Abstract
Purpose :
Cells isolated from human peripheral cornea and cultured using a sphere-forming assay generate stem cell-enriched spheres composed of a heterogenous mix of stromal, limbal and epithelial components. We hypothesise that these spheres are transplantable units that can be used to restore the ocular surface in patients with corneal dystrophies such as keratoconus and limbal stem cell deficiency.
Methods :
Spheres from 5 donors (N=21) were labelled using the fluorescence ubiquitination cell cycle indicator (FUCCI) system, placed onto collagen-coated surfaces in-vitro and analysed by time lapse microscopy for cell migration and cell cycle progression. Subsequently, spheres (N=4 donors) were surgically implanted into decellularised human corneoscleral rims (from healthy donors, N=6) and diseased corneal buttons (N=2) in-situ and monitored over 10-14 days using a live/dead cytotoxicity assay. Implanted spheres were imaged for cell viability and evidence of cell migration by fluorescence microscopy at 1, 3 and 9 days post implantation. Sphere-implanted tissue was fixed and sectioned for immunohistochemical detection of stem cell and differentiation markers by confocal microscopy.
Results :
Spheres responded to collagen stimulus with cell migration across the in-vitro surface. FUCCI labelling revealed both proliferative and non-proliferative cells with proliferating cells present both within the central sphere and amongst outwardly migrating cells.

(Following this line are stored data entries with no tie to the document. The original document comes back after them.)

(* ===== verification/AttentionMetadata.v ===== *)
(** The metadata of a step for the attention backends, from [v1/attention/backends/utils.py]:
    chunked local attention as ordinary attention over virtual requests, and where a
    batch in which decodes come first is split. *)
From Stdlib Require Import ZArith Lia.
From stdpp Require Import base list.
From S2P Require Import Prelude Arrays.
Local Open Scope Z_scope.

Record CommonAttentionMetadata : Type := mkCommonAttentionMetadata {
  query_start_loc : list Z;
  seq_lens : list Z;
  meta_num_computed_tokens : list Z;
  meta_num_reqs : Z;
  num_actual_tokens : Z;
  max_query_len : Z;
  block_table_tensor : list (list Z);
  meta_slot_mapping : list Z;
  causal : bool
}.

(** [query_start_loc[1:] - query_start_loc[:-1]]. *)
Definition differences (l : list Z) : list Z := np_sub (tail l) l.

(** [max] of an array. *)
Definition np_max (l : list Z) : outcome Z :=
  match l with [] => Raise ValueError | x :: l => Ok (foldl Z.max x l) end.

(** * Splitting decodes and prefills *)
Definition split_decodes_and_prefills (m : CommonAttentionMetadata) (decode_threshold : Z) : outcome (Z * Z * Z * Z) :=
  if decide (max_query_len m <= decode_threshold) then Ok (meta_num_reqs m, 0, num_actual_tokens m, 0)
  else
    let query_lens := differences (query_start_loc m) in
    match list_find (λ n, n > decode_threshold) query_lens with
    | None => Ok (meta_num_reqs m, 0, num_actual_tokens m, 0)
    | Some (first_prefill, _) =>
      if bool_decide (Forall (λ n, n > decode_threshold) (drop first_prefill query_lens)) then
        if bool_decide (Forall (λ n, n <= decode_threshold) (take first_prefill query_lens)) then
          num_decode_tokens ← py_index (query_start_loc m) (Z.of_nat first_prefill);
          Ok (Z.of_nat first_prefill, meta_num_reqs m - Z.of_nat first_prefill, num_decode_tokens,
              num_actual_tokens m - num_decode_tokens)
        else Raise AssertionError
      else Raise AssertionError
    end.

(** * Chunked local attention *)

(** [block_table[batch_indices, block_indices]], and [.view(rows, -1)] with [w] columns. *)
Definition take_pairs (table : list (list Z)) (batch_indices block_indices : list Z) : outcome (list Z) :=
  mapM (λ '(i, j), r ← py_index table i; py_index r j) (zip batch_indices block_indices).
Fixpoint view_rows {A} (rows w : nat) (l : list A) : list (list A) :=
  match rows with O => [] | S rows => take w l :: view_rows rows w (drop w l) end.

(** [attn_chunk_size] is positive; the code's arrays of one entry per request have one
    length. *)
Definition make_local_attention_virtual_batches (attn_chunk_size : Z) (m : CommonAttentionMetadata) (block_size : Z)
    : outcome CommonAttentionMetadata :=
  let q_seqlens := differences (query_start_loc m) in
  let q_tokens_in_first_block :=
    zip_with (λ s q, Z.min (attn_chunk_size - (s - q) mod attn_chunk_size) q) (seq_lens m) q_seqlens in
  let tokens_in_last_block := (λ s, attn_chunk_size + s mod (- attn_chunk_size)) <$> seq_lens m in
  let local_blocks := (λ n, 1 + cdiv n attn_chunk_size) <$> np_sub q_seqlens q_tokens_in_first_block in
  let cu_num_blocks := np_cumsum local_blocks in
  virtual_batches ← py_index cu_num_blocks (-1);
  let block_offsets := np_repeat (np_sub cu_num_blocks local_blocks) local_blocks in
  let arange := np_sub (np_arange virtual_batches) block_offsets in
  let rarange := (λ n, n - 1) <$> np_sub (np_repeat local_blocks local_blocks) arange in
  let seqlens_q_local := np_repeat (np_sub q_seqlens q_tokens_in_first_block) local_blocks in
  seqlens_q_local ← mask_fill ((λ a, bool_decide (a = 0)) <$> arange) q_tokens_in_first_block seqlens_q_local;
  let later := (λ a, bool_decide (a > 0)) <$> arange in
  seqlens_q_local ← mask_fill later
    (mask_select later (zip_with (λ n a, Z.min (n - attn_chunk_size * (a - 1)) attn_chunk_size) seqlens_q_local arange)) seqlens_q_local;
  let cu_seqlens_q_local := 0 :: np_cumsum seqlens_q_local in
  let seqlens_k_local :=
    index_fill ((λ n, n - 1) <$> cu_num_blocks) tokens_in_last_block (replicate (Z.to_nat virtual_batches) attn_chunk_size) in
  let num_computed_tokens_local := np_sub seqlens_k_local seqlens_q_local in
  let k_seqstarts_absolute :=
    np_sub (np_repeat (seq_lens m) local_blocks)
      (np_add ((λ r, r * attn_chunk_size) <$> rarange) (np_repeat tokens_in_last_block local_blocks)) in
  let block_starts := (λ k, k / block_size) <$> k_seqstarts_absolute in
  if decide (block_size = 0) then Raise ZeroDivisionError
  else if decide (attn_chunk_size mod block_size = 0) then
    let pages_per_local_batch := attn_chunk_size / block_size in
    columns ← match block_table_tensor m with r :: _ => Ok (len r) | [] => Raise IndexError end;
    let block_indices := (λ k, Z.min k (columns - 1)) <$>
      concat ((λ start, (λ p, p + start) <$> np_arange pages_per_local_batch) <$> block_starts) in
    let batch_indices := np_repeat (np_arange (len (seq_lens m))) ((λ n, n * pages_per_local_batch) <$> local_blocks) in
    flat ← take_pairs (block_table_tensor m) batch_indices block_indices;
    max_len ← np_max seqlens_q_local;
    Ok (mkCommonAttentionMetadata cu_seqlens_q_local seqlens_k_local num_computed_tokens_local (len seqlens_k_local)
          (num_actual_tokens m) max_len
          (view_rows (Z.to_nat virtual_batches) (Z.to_nat pages_per_local_batch) flat) (meta_slot_mapping m) true)
  else Raise AssertionError.

Example local_batches_of_the_comment :
  match make_local_attention_virtual_batches 4
    (mkCommonAttentionMetadata [0; 4; 14; 19] [6; 17; 9] [2; 7; 4] 3 19 10
       [[0;1;2;3;4;5;6;7;8;9]; [10;11;12;13;14;15;16;17;18;19]; [20;21;22;23;24;25;26;27;28;29]] [] true) 2 with
  | Ok m => query_start_loc m = [0; 2; 4; 5; 9; 13; 14; 18; 19] ∧ seq_lens m = [4; 2; 4; 4; 4; 1; 4; 1] ∧
            block_table_tensor m = [[0;1]; [2;3]; [12;13]; [14;15]; [16;17]; [18;19]; [22;23]; [24;25]]
  | Raise _ => False
  end.
Proof. vm_compute. done. Qed.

Implantation into corneoscleral rims resulted in preferential cell migration towards the cornea with complete repopulation of the available corneal surface within 10 days. Sphere-implantation into keratoconic and decompensated corneal buttons showed a similar pattern of cell migration outward from implanted spheres. Cross sectional analysis of implanted tissue showed markers for stem (ABCG2, ΔNp63α ), limbal (Notch 1) and differentiated cells (Laminin, Vimentin).
Conclusions :
Our results support our hypothesis that peripheral corneal spheres are capable of repopulating the ocular surface in both normal and diseased tissue in-situ. These findings hold great promise for development of these spheres into transplantable units for in-vivo corneal repair in therapies targeting ocular surface regeneration and stem cell repopulation.
This is an abstract that was submitted for the 2016 ARVO Annual Meeting, held in Seattle, Wash., May 1-5, 2016.